### Records shown

(** What the two ends of a batch agree on: the numbered calls, the answers in
    any order, and messages within the limits of the codec. *)
Record batch_ok (ics : list (Z * Call)) (answers : list (Z * list byte)) : Prop := {
  batch_some : ics <> [];
  batch_answers : answers.*1 ≡ₚ ics.*1;
  batch_requests : Forall msg_fits (request_of <$> ics);
  batch_responses : Forall msg_fits (response_of <$> answers);
  batch_up : zlen (frames wire_frame (request_of <$> ics)) < 2 ^ 31;
  batch_down : zlen (frames wire_frame (response_of <$> answers)) < 2 ^ 31;
}.

(** A stream of messages in pieces, at an endpoint that sends nothing itself. *)
Lemma ep_receives_quietly ms pieces es ep :
  ms <> [] -> Forall msg_fits ms -> zlen (frames wire_frame ms) < 2 ^ 31 ->
  mjoin pieces = frames wire_frame ms ->
  log (fold_channel OnRpcMessage ms (ep_channel ep)) = log (ep_channel ep) ++ es -> sends es = [] ->
  forall n, 0 <= n -> ready n ep ->
  exists ep', outcome ep_OnMessage pieces [] ep [] ep' /\ ready n ep' /\
    c_accepted (ep_conn ep') = c_accepted (ep_conn ep) /\
    ep_channel ep' = fold_channel OnRpcMessage ms (ep_channel ep) /\ ep_logged ep' = ep_logged ep.
Proof using ConnSpec0 WireOk0.
  intros Hne Hf Hmax Hp Hlog Hs n Hn Hr.
  destruct (perform_all OnRpcMessage n ms es ep OnRpcMessage_appends Hlog) as (ep' & Hd & Hr' & Ha & Hc & Hl);
    rewrite ?Hs; [done|done|by rewrite Z.add_0_r|].
  rewrite Hs in Ha. change (frames wire_frame []) with (@nil byte) in Ha. rewrite app_nil_r in Ha.
  exists ep'. split; [|done].
  assert (incomplete wire_frame msg_fits []) as Hinc.
  { destruct Hf as [|m ms Hm Hf]; [done|]. by apply (wire_frame_incomplete m). }
  apply (framed_outcome wire_frame msg_fits ep_OnRpcMessage _ _ ms); try done.
  - apply ep_decodes.
  - by rewrite app_nil_r.
  - by rewrite zlen_nil, Hp.
Qed.

Lemma ids_signed id calls : Forall (fun ic => s64 ic.1 = ic.1) (numbered id calls).
Proof.
  apply Forall_forall. intros [i c] Hin. simpl.
  destruct (numbered_ids id calls i) as (k & _ & ->); [apply list_elem_of_fmap; by exists (i, c)|].
  pose proof (s64_add (id + k) 0) as Hs. by rewrite !Z.add_0_r in Hs.
Qed.

Lemma servable_numbered services id calls :
  Forall (servable services) calls ->
  Forall (fun ic => servable services ic.2 /\ s64 ic.1 = ic.1) (numbered id calls).
Proof.
  intros Hf. apply Forall_and. split; [|apply ids_signed]. revert id.
  induction Hf as [|c calls Hc Hf IH]; intros id; constructor; [done|apply IH].
Qed.

Lemma sends_dispatched services (ics : list (Z * Call)) : sends (ics ≫= dispatched services) = [].
Proof.
  induction ics as [|ic ics IH]; [done|]. rewrite bind_cons, sends_app, IH, app_nil_r.
  unfold dispatched. by destruct (services !! svc ic.2).
Qed.

Lemma sends_finished table (answers : list (Z * list byte)) : sends (answers ≫= finished table) = [].
Proof.
  induction answers as [|a answers IH]; [done|]. rewrite bind_cons, sends_app, IH, app_nil_r.
  unfold finished. by destruct (table !! a.1).
Qed.

(** The answers belong to calls that wait. *)
Lemma answers_wait id calls answers (out : gmap Z OutstandingCall) :
  zlen calls < 2 ^ 64 -> answers.*1 ≡ₚ (numbered id calls).*1 ->
  let table := list_to_map (numbered id calls) : gmap Z Call in
  out = waits_for <$> table ->
  NoDup answers.*1 /\
  Forall (fun a : Z * list byte => s64 a.1 = a.1 /\ exists c, table !! a.1 = Some c /\
    out !! a.1 = Some (waits_for c)) answers.
Proof.
  intros Hlen Hperm table Hout. pose proof (numbered_NoDup id calls Hlen) as Hnd.
  split; [by rewrite Hperm|]. apply Forall_forall. intros [i bytes] Hin. simpl.
  assert (i ∈ (numbered id calls).*1) as Hi.
  { rewrite <- Hperm. apply list_elem_of_fmap. by exists (i, bytes). }
  apply list_elem_of_fmap in Hi as ([i' c] & -> & Hic). simpl.
  pose proof (ids_signed id calls) as Hs. rewrite Forall_forall in Hs. split; [apply (Hs _ Hic)|].
  exists c. assert (table !! i' = Some c) as Ht by by apply elem_of_list_to_map_1.
  split; [done|]. by rewrite Hout, lookup_fmap, Ht.
Qed.

(** The server's part: requests in, one dispatch each, answers out. *)
Lemma server_phase services ics answers pieces server :
  ics <> [] -> Forall msg_fits (request_of <$> ics) -> zlen (frames wire_frame (request_of <$> ics)) < 2 ^ 31 ->
  Forall (fun ic => servable services ic.2 /\ s64 ic.1 = ic.1) ics ->
  Forall msg_fits (response_of <$> answers) ->
  services_ (ep_channel server) = Some services -> c_accepted (ep_conn server) = [] ->
  ready (zlen (frames wire_frame (response_of <$> answers))) server ->
  mjoin pieces = frames wire_frame (request_of <$> ics) ->
  exists server1 server2,
    outcome ep_OnMessage pieces [] server [] server1 /\
    log (ep_channel server1) = log (ep_channel server) ++ (ics ≫= dispatched services) /\
    deliver (fun a => ep_DoneCallback a.2 a.1) answers server1 = Ok server2 /\
    c_accepted (ep_conn server2) = frames wire_frame (response_of <$> answers).
Proof using ConnSpec0 WireOk0.
  intros Hne Hfq Hup Hcan Hfr Hserv Has Hr Hp.
  pose proof (fold_requests services ics (ep_channel server) Hserv Hcan) as Hlogs.
  destruct (ep_receives_quietly (request_of <$> ics) pieces (ics ≫= dispatched services) server)
    with (n := zlen (frames wire_frame (response_of <$> answers)))
    as (server1 & Hrecv & Hr1 & Ha1 & Hc1 & _); try done.
  { by intros ?%fmap_nil_inv. }
  { apply sends_dispatched. }
  { apply zlen_nonneg. }
  destruct (perform_all answer 0 answers (EvSend <$> (response_of <$> answers)) server1)
    as (server2 & Hd & _ & Ha2 & _); rewrite ?sends_EvSend; try done;
    [by intros a ch; eexists|apply fold_answers|].
  rewrite sends_EvSend, Ha1, Has in Ha2. exists server1, server2.
  split; [done|]. split; [by rewrite Hc1|]. split; [exact Hd|done].
Qed.

(** The client's part when the answers come in. *)
Lemma client_phase id calls answers pieces client :
  let table := list_to_map (numbered id calls) : gmap Z Call in
  zlen calls < 2 ^ 64 -> batch_ok (numbered id calls) answers -> ready 0 client ->
  outstanding_calls_ (ep_channel client) = waits_for <$> table ->
  mjoin pieces = frames wire_frame (response_of <$> answers) ->
  exists client', outcome ep_OnMessage pieces [] client [] client' /\
    log (ep_channel client') = log (ep_channel client) ++ (answers ≫= finished table) /\
    outstanding_calls_ (ep_channel client') = ∅.
Proof using ConnSpec0 WireOk0.
  intros table Hlen [Hne Hperm _ Hfr _ Hdown] Hr Hout Hp.
  destruct (answers_wait _ calls answers (outstanding_calls_ (ep_channel client)) Hlen Hperm Hout) as [Hnd Hwait].
  destruct (fold_responses table answers (ep_channel client) Hnd Hwait) as [Hlog Hout'].
  destruct (ep_receives_quietly (response_of <$> answers) pieces (answers ≫= finished table) client)
    with (n := 0) as (client' & Hrecv & _ & _ & Hc & _); try done.
  { intros ->%fmap_nil_inv. apply Hne, (fmap_nil_inv fst), Permutation_nil_r. by symmetry. }
  { apply sends_finished. }
  exists client'. split; [done|]. split; [by rewrite Hc|]. apply map_eq. intros k.
  rewrite Hc, Hout', lookup_empty. destruct (bool_decide_reflect (k ∈ answers.*1)) as [|Hnot]; [done|].
  rewrite Hout, lookup_fmap. unfold table. rewrite not_elem_of_list_to_map_1; [done|]. by rewrite <- Hperm.
Qed.


(** C36. A bad frame ends the sending side. When what is in the buffer starts with
    a frame the codec rejects, the channel logs the error by its name, shuts the
    connection down for writing, keeps the bytes, and leaves its calls alone;
    a call made afterwards is accepted and numbered, but nothing is sent for it,
    so that it waits for ever. *)
Theorem rpc_bad_frame_shuts_down b ep code :
  IoBuffer.wf b -> rejected kRpcTag (readable b) code -> c_IsConnected (ep_conn ep) = true ->
  exists ep', ep_OnMessage b ep = Ok (b, ep') /\ c_IsConnected (ep_conn ep') = false /\
    ep_channel ep' = ep_channel ep /\ ep_logged ep' = ep_logged ep ++ [ErrorCode2String code] /\
    forall c, msg_fits (request_of (s64 (id_ (ep_channel ep) + 1), c)) ->
    exists ep'', ep_CallMethod (svc c) (meth c) (req c) (resp c) (done c) ep' = Ok ep'' /\
      c_accepted (ep_conn ep'') = c_accepted (ep_conn ep) /\
      outstanding_calls_ (ep_channel ep'') !! s64 (id_ (ep_channel ep) + 1) = Some (waits_for c).
Proof using ConnSpec0.
  intros Hwf Hrej Hco. unfold ep_OnMessage.
  rewrite (rejected_frame (E := result EP) kRpcTag ltac:(done) b (Ok ep) code) by done.
  cbn [mbind result_bind ErrCallback_ channel_callbacks]. eexists. split; [done|].
  unfold AsyncDefaultErrorCallback. rewrite Hco. cbn [ep_conn ep_channel ep_logged].
  destruct (shut_spec (ep_conn ep)) as (Hdown & _ & Hac). split; [done|]. split; [done|]. split; [done|].
  intros c Hfit. unfold ep_CallMethod, perform. simpl. rewrite drop_app_length. simpl.
  unfold codec_Send. pose proof (Send_frame kRpcTag ltac:(done) _ Hfit) as Hsf. unfold request_of in Hsf.
  simpl in Hsf. rewrite Hsf. cbn [mbind result_bind ep_conn]. rewrite send_unconnected by done.
  cbn [mbind result_bind]. eexists. split; [done|]. split; [done|]. simpl. by rewrite lookup_insert_eq.
Qed.
End facts.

######

* Problem statement
For the listing above, state how many lines contain the string "ready". Give the number and nothing else.

* Task output
4